WHAT IS REQUIRED: Within the records below, reproduce without change the lines from the line that has "producing group sends" through the line that has "of its group", and only those.

DATA RECORDS:
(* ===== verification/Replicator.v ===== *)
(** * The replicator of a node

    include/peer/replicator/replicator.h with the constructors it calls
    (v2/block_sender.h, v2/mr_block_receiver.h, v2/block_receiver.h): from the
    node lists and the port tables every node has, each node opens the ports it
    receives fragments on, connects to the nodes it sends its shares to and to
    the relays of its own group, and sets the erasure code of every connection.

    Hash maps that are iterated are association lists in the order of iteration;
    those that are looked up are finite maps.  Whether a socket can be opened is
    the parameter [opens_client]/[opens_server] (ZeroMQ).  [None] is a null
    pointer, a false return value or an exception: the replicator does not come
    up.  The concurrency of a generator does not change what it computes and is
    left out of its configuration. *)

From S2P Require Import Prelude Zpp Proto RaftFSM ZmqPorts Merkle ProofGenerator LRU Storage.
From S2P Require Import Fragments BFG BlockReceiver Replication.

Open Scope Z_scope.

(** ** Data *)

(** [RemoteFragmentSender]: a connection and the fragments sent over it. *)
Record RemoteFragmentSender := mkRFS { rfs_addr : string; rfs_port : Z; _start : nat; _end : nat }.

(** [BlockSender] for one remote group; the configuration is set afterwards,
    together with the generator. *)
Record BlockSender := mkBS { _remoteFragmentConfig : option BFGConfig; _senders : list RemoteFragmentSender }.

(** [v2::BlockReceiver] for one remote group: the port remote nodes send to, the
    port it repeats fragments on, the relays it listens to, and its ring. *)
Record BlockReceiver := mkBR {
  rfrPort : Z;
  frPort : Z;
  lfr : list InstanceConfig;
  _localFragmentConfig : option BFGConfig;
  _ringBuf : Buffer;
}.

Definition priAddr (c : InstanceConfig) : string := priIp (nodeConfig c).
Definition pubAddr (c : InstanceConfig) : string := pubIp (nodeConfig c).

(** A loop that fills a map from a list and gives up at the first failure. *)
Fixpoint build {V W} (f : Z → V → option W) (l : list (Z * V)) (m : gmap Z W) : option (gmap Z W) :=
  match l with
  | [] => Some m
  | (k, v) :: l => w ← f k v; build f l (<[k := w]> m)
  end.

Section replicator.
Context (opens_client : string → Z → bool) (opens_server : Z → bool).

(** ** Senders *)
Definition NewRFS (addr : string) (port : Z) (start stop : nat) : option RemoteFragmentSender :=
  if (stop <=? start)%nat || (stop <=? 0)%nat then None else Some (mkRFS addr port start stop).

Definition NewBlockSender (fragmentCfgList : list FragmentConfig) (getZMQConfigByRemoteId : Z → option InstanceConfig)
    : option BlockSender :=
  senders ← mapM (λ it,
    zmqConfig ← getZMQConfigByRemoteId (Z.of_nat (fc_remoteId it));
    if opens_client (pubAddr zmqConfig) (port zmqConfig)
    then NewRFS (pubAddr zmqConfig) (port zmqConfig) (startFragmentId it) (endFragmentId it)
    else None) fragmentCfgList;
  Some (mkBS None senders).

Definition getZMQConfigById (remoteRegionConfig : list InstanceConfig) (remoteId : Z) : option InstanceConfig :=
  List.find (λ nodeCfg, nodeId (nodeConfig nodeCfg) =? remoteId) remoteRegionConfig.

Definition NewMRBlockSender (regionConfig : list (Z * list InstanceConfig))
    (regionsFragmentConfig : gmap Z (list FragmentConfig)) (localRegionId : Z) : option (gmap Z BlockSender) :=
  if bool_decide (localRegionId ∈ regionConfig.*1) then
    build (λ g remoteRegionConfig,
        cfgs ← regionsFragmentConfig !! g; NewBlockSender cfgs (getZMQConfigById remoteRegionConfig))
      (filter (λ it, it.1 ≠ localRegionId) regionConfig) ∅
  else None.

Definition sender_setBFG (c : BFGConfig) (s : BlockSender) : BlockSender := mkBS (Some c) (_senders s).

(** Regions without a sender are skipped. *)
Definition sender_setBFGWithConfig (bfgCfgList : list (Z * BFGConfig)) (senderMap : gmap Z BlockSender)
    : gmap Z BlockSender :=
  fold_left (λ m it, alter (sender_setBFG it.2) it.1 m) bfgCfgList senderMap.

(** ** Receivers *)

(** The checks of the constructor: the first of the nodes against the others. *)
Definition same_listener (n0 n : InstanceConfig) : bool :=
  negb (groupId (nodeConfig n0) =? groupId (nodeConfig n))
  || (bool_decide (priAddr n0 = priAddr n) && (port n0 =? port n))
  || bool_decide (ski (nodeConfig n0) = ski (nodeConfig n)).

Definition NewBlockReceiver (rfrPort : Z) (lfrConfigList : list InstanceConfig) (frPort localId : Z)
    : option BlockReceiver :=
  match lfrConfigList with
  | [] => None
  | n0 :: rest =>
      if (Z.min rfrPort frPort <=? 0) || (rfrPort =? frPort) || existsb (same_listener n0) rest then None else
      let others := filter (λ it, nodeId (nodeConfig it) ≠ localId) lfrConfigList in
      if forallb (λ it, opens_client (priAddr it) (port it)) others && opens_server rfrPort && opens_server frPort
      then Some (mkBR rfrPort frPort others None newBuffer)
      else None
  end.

---

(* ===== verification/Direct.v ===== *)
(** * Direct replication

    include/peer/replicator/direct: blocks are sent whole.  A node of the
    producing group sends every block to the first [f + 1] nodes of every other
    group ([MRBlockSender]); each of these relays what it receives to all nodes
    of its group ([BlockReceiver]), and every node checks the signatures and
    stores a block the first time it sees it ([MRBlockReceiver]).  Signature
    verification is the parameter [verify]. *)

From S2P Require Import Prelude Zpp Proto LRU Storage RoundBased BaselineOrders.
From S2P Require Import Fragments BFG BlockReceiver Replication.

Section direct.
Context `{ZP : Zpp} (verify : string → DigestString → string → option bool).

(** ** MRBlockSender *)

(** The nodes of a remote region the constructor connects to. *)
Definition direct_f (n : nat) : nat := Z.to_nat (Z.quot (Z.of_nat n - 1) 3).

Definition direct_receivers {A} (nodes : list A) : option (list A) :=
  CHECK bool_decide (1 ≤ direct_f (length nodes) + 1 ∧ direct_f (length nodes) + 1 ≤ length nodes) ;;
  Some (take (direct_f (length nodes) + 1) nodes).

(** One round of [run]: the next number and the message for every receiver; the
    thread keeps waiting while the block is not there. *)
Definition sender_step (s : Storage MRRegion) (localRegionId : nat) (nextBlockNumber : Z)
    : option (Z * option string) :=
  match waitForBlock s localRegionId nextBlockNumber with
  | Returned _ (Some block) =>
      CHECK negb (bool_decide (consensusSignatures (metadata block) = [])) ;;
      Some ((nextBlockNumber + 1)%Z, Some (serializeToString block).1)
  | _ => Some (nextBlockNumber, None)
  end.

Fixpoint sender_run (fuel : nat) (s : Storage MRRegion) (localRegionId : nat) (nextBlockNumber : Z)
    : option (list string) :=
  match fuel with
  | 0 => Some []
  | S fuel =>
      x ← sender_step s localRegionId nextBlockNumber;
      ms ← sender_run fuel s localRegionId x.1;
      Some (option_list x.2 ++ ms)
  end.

ANSWER AREA:
    producing group sends every block to the first [f + 1] nodes of every other
    group ([MRBlockSender]); each of these relays what it receives to all nodes
    of its group ([BlockReceiver]), and every node checks the signatures and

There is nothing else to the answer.